TERAMO. «Il sindaco faccia rimborsare il 40 per cento delle tariffe per gli scuolabus». Dal gruppo di opposizione ‘Futuro in’ parte questo sollecito rivolto al primo cittadino Gianguido D’Alberto. «A marzo e aprile nessuno dei quasi 400 teramani che hanno corrisposto per l’intero la tariffa ha potuto usufruire del trasporto scolastico e immaginiamo che la situazione sarà la medesima anche per maggio e giugno», spiega il coordinatore comunale Giambattista Quintiliani, «caro sindaco, da lei non abbiamo sentito una parola su questa vicenda, peraltro l’unica di cui, a differenza di tutte le altre sulle quali ha pontificato, potrebbe operativamente occuparsi dato che dipende dagli uffici del Comune decidere su un eventuale rimborso alle famiglie».
Immediata la replica dell’assessore all’istruzione pubblica Andrea Core secondo cui l’amministrazione già un mese fa, appena esploso il contagio, ha annunciato i rimborsi per i servizi interrotti. «Mentre per la sospensione delle rette scolastiche, il cui pagamento è mensile, si è potuto procedere immediatamente con la deliberazione», spiega, «per il trasporto scolastico, che prevede abbonamento annuale, si attendono comunicazioni ufficiali dal governo per poter quantificare la somma corrispondente al periodo di sospensione». Core rigira la contestazione a ‘Futuro in’ invitando il gruppo a rivolgersi alla sottosegretario della Regione Umberto D’Annuntiis che ha la delega al trasporto pubblico e al presidente della Tua Gianfranco Giuliante, appartenenti allo stesso schieramento di centrodestra, «per far sì che anche gli studenti degli istituti secondari e dell’università che usufruiscono delle linee provinciali e regionali abbiano diritto al rimborso di quota-parte del loro abbonamento per un servizio di cui non hanno fruito».

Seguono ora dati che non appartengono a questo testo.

Record world := World {
  environ : gmap string string;       (* os.environ *)
  tables : gmap string table_file;    (* the CSV files, by path *)
  texts : gmap string string;         (* the text files, by path *)
  unwritable : gset string;           (* paths that cannot be opened for writing *)
  draws : list nat;                   (* the raw draws the random source will give *)
  clock : Z;                          (* seconds *)
  isoformat : Z -> string;            (* datetime.isoformat of a time *)
  strftime : Z -> string;             (* strftime('%Y-%m-%d %H:%M') of a time *)
  events : list event                 (* newest first *)
}.

Definition set_tables (f : gmap string table_file -> gmap string table_file) (w : world) : world :=
  World (environ w) (f (tables w)) (texts w) (unwritable w) (draws w) (clock w)
        (isoformat w) (strftime w) (events w).
Definition set_texts (f : gmap string string -> gmap string string) (w : world) : world :=
  World (environ w) (tables w) (f (texts w)) (unwritable w) (draws w) (clock w)
        (isoformat w) (strftime w) (events w).
Definition set_draws (ds : list nat) (w : world) : world :=
  World (environ w) (tables w) (texts w) (unwritable w) ds (clock w)
        (isoformat w) (strftime w) (events w).
Definition set_clock (t : Z) (w : world) : world :=
  World (environ w) (tables w) (texts w) (unwritable w) (draws w) t
        (isoformat w) (strftime w) (events w).
Definition emit (e : event) (w : world) : world :=
  World (environ w) (tables w) (texts w) (unwritable w) (draws w) (clock w)
        (isoformat w) (strftime w) (e :: events w).

(** ** The monad of the script: state and exceptions *)

Definition M (A : Type) : Type := world -> result A * world.

Global Instance M_ret : MRet M := fun A a w => (Ok a, w).
Global Instance M_bind : MBind M := fun A B f m w =>
  match m w with
  | (Ok a, w') => f a w'
  | (Raise e, w') => (Raise e, w')
  end.

Definition raise {A} (e : exn) : M A := fun w => (Raise e, w).

(** [try: body except Exception as e: handler(e)]; [SystemExit] is not an
    [Exception] and passes through. *)
Definition try_except {A} (body : M A) (handler : exn -> M A) : M A := fun w =>
  match body w with
  | (Ok a, w') => (Ok a, w')
  | (Raise (SystemExit n), w') => (Raise (SystemExit n), w')
  | (Raise e, w') => handler e w'
  end.

Definition get_world : M world := fun w => (Ok w, w).
Definition modify (f : world -> world) : M unit := fun w => (Ok tt, f w).

(** [pass] *)
Definition pass : M unit := mret tt.

Definition print (line : string) : M unit := modify (emit (Print line)).
Definition os_system (command : string) : M unit := modify (emit (System command)).
Definition time_sleep (seconds : nat) : M unit :=
  modify (fun w => emit (Sleep seconds) (set_clock (clock w + Z.of_nat seconds) w)).

(** ** The [random] module

    The source of randomness is the list [draws] of the world; each call
    consumes the draws it needs and reduces them to its range.  An exhausted
    list gives zeros. *)

Module Random.

Definition draw : M nat := fun w =>
  match draws w with
  | [] => (Ok 0, w)
  | d :: ds => (Ok d, set_draws ds w)
  end.

(** [random.randint(a, b)] *)
Definition randint (a b : nat) : M nat :=
  d ← draw; mret (a + d mod (b - a + 1)).

(** [random.random() < p], with the float in thousandths. *)
Definition random_lt (p_thousandths : nat) : M bool :=
  d ← draw; mret (d mod 1000 <? p_thousandths).

(** [random.choice(seq)] *)
Definition choice {A} (seq : list A) : M A :=
  match seq with
  | [] => raise IndexError
  | x :: _ => d ← draw; mret (default x (seq !! (d mod length seq)))
  end.
(** * The TinyURL reconciliation job (update.py and update-tinyurl/update.py)

    A shallow embedding of the two entry points of the repository and of
    the Python values, exceptions and network calls they work with.  The
    program is modelled in a small state-and-exception monad whose state is
    the chronological trace of everything the job did: the requests it
    issued, the pacing delays it waited for and the lines it logged.  The
    network is an oracle that answers each request from the history of the
    effects performed so far. *)

From Stdlib Require Import String List ZArith Bool Lia.
Import ListNotations.
Open Scope string_scope.

Local Set Warnings "-register-all".

(** ** Python values, as decoded from JSON

    Numbers are the integers; strings are sequences of characters. *)

Module Py.

Inductive pyval : Type :=
| PNone
| PBool (b : bool)
| PInt (z : Z)
| PStr (s : string)
| PList (l : list pyval)
| PDict (d : list (string * pyval)).

(** An exception, as [except Exception] catches it: an instance of
    [Exception], of which the job only uses [str(e)], its message.
    (Interrupts and task cancellation, which are not instances of
    [Exception], are outside the model.) *)
Inductive exn : Type := Exception (msg : string).

Definition str_exn (e : exn) : string :=
  match e with Exception msg => msg end.

(** A Python expression either raises or yields a value. *)
Definition result (A : Type) : Type := (exn + A)%type.

Definition type_name (o : pyval) : string :=
  match o with
  | PNone => "NoneType"
  | PBool _ => "bool"
  | PInt _ => "int"
  | PStr _ => "str"
  | PList _ => "list"
  | PDict _ => "dict"
  end.

(** [bool(o)]: what [not o] tests. *)
Definition truthy (o : pyval) : bool :=
  match o with
  | PNone => false
  | PBool b => b
  | PInt z => negb (z =? 0)%Z
  | PStr s => negb (s =? "")
  | PList l => match l with [] => false | _ => true end
  | PDict d => match d with [] => false | _ => true end
  end.

Fixpoint dict_lookup (k : string) (d : list (string * pyval)) : option pyval :=
  match d with
  | [] => None
  | (k', v) :: d' => if k =? k' then Some v else dict_lookup k d'
  end.

(** [d.get(k, default)] on the entries of a dict. *)
Definition dict_get (k : string) (d : list (string * pyval)) (default : pyval) : pyval :=
  match dict_lookup k d with
  | Some v => v
  | None => default
  end.

(** [o.get(k, default)]; only a dict has the method. *)
Definition get (o : pyval) (k : string) (default : pyval) : result pyval :=
  match o with
  | PDict d => inr (dict_get k d default)
  | _ =>
      inl (Exception ("'" ++ type_name o ++ "' object has no attribute 'get'"))
  end.

(** [len(o)] *)
Definition len (o : pyval) : result nat :=
  match o with
  | PStr s => inr (String.length s)
  | PList l => inr (List.length l)
  | PDict d => inr (List.length d)
  | _ => inl (Exception ("object of type '" ++ type_name o ++ "' has no len()"))
  end.

(** The items a [for] loop over [o] visits. *)
Definition iter (o : pyval) : result (list pyval) :=
  match o with
  | PStr s => inr (map (fun c => PStr (String c EmptyString)) (list_ascii_of_string s))
  | PList l => inr l
  | PDict d => inr (map (fun kv => PStr (fst kv)) d)
  | _ => inl (Exception ("'" ++ type_name o ++ "' object is not iterable"))
  end.

(** [not s] for the result of [os.getenv]: [None] and [''] are falsy. *)
Definition env_truthy (s : option string) : bool :=
  match s with
  | None => false
  | Some s => negb (s =? "")
  end.

(** An [os.getenv] result inside an f-string. *)
Definition fmt_env (s : option string) : string :=
  match s with
  | None => "None"
  | Some s => s
  end.

Definition env_val (s : option string) : pyval :=
  match s with
  | None => PNone
  | Some s => PStr s
  end.

End Py.
Import Py.

(** ** Configuration read from the environment *)

Record config : Type := {
  AIRTABLE_BASE_ID : string;
  AIRTABLE_TABLE_NAME : string;
  AIRTABLE_VIEW_NAME : string;
  AIRTABLE_API_KEY : option string;
  TINYURL_API_TOKEN : option string
}.

Definition getenv (environ : string -> option string) (k default : string) : string :=
  match environ k with
  | Some s => s
  | None => default
  end.

Definition load_config (environ : string -> option string) : config := {|
  AIRTABLE_BASE_ID := getenv environ "AIRTABLE_BASE_ID" "appYaT73RTzmoKIrq";
  AIRTABLE_TABLE_NAME := getenv environ "AIRTABLE_TABLE_NAME" "Applications";
  AIRTABLE_VIEW_NAME := getenv environ "AIRTABLE_VIEW_NAME" "Grid view";
  AIRTABLE_API_KEY := environ "AIRTABLE_API_KEY";
  TINYURL_API_TOKEN := environ "TINYURL_API_TOKEN"
|}.

(** The two entry points differ in the field names they read and in how much
    they log (and, with the logging, in which response bodies they read). *)
Inductive script : Type :=
| UpdatePy          (* update.py *)
| UpdateTinyurl.    (* update-tinyurl/update.py *)

Definition name_field (v : script) : string :=
  match v with UpdatePy => "Name [Primary]" | UpdateTinyurl => "Name" end.

Definition url_field (v : script) : string :=
  match v with UpdatePy => "url-to-send" | UpdateTinyurl => "big-url" end.

Definition verbose (v : script) : bool :=
  match v with UpdatePy => false | UpdateTinyurl => true end.

(** ** Requests, responses and the trace *)

Definition headers : Type := list (string * string).

Inductive request : Type :=
| GET (url : string) (hdrs : headers) (params : pyval)
| POST (url : string) (json : pyval) (hdrs : headers)
| PATCH (url : string) (json : pyval) (hdrs : headers).

(** An HTTP response: its status, and what [await response.json()] and
    [await response.text()] give, each of which may raise. *)
Record response : Type := {
  status : Z;
  json : result pyval;
  text : result string
}.

Inductive level : Type := INFO | ERROR.

(** A log line is kept as its f-string template and the values put in it. *)
Inductive event : Type :=
| Log (lvl : level) (template : string) (args : list pyval)
| Call (req : request)
| Sleep (seconds : Z).

Definition trace : Type := list event.

Definition is_effect (e : event) : bool :=
  match e with
  | Log _ _ _ => false
  | _ => true
  end.

(** The effects of a run: its trace without the log lines. *)
Definition effects (t : trace) : list event := filter is_effect t.

(** The outside world: the reply to a request, given the effects so far.
    A reply is a response or an exception raised by the session call. *)
Definition network : Type := list event -> request -> result response.

(** ** The monad of the job *)

Definition M (A : Type) : Type := trace -> result A * trace.

Definition ret {A} (a : A) : M A := fun t => (inr a, t).

Definition bind {A B} (m : M A) (k : A -> M B) : M B :=
  fun t =>
    match m t with
    | (inr a, t') => k a t'
    | (inl e, t') => (inl e, t')
    end.

Notation "x <- m ;; k" := (bind m (fun x => k))
  (at level 61, m at next level, right associativity).
Notation "m ;; k" := (bind m (fun _ => k))
  (at level 61, right associativity).

(** A pure Python expression that may raise. *)
Definition lift {A} (r : result A) : M A := fun t => (r, t).

Definition emit (e : event) : M unit := fun t => (inr tt, (t ++ [e])%list).

(** [try: m  except Exception as e: h e] *)
Definition try_except {A} (m : M A) (h : exn -> M A) : M A :=
  fun t =>
    match m t with
    | (inr a, t') => (inr a, t')
    | (inl e, t') => h e t'
    end.

Definition when (b : bool) (m : M unit) : M unit :=
  if b then m else ret tt.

Nel frattempo il rimborso del 40 per cento della tariffa per gli scuolabus è stato attivato dal Comune di Campli. «La restituzione è resa possibile anche grazie al meccanismo previsto dal nuovo bando che definisce i costi in base all’effettivo chilometraggio effettuato», fa sapere il sindaco Federico Agostinelli, «ogni famiglia potrà richiederla all’ufficio scolastico o utilizzare la somma come credito per il 2020-21». (g.d.m.)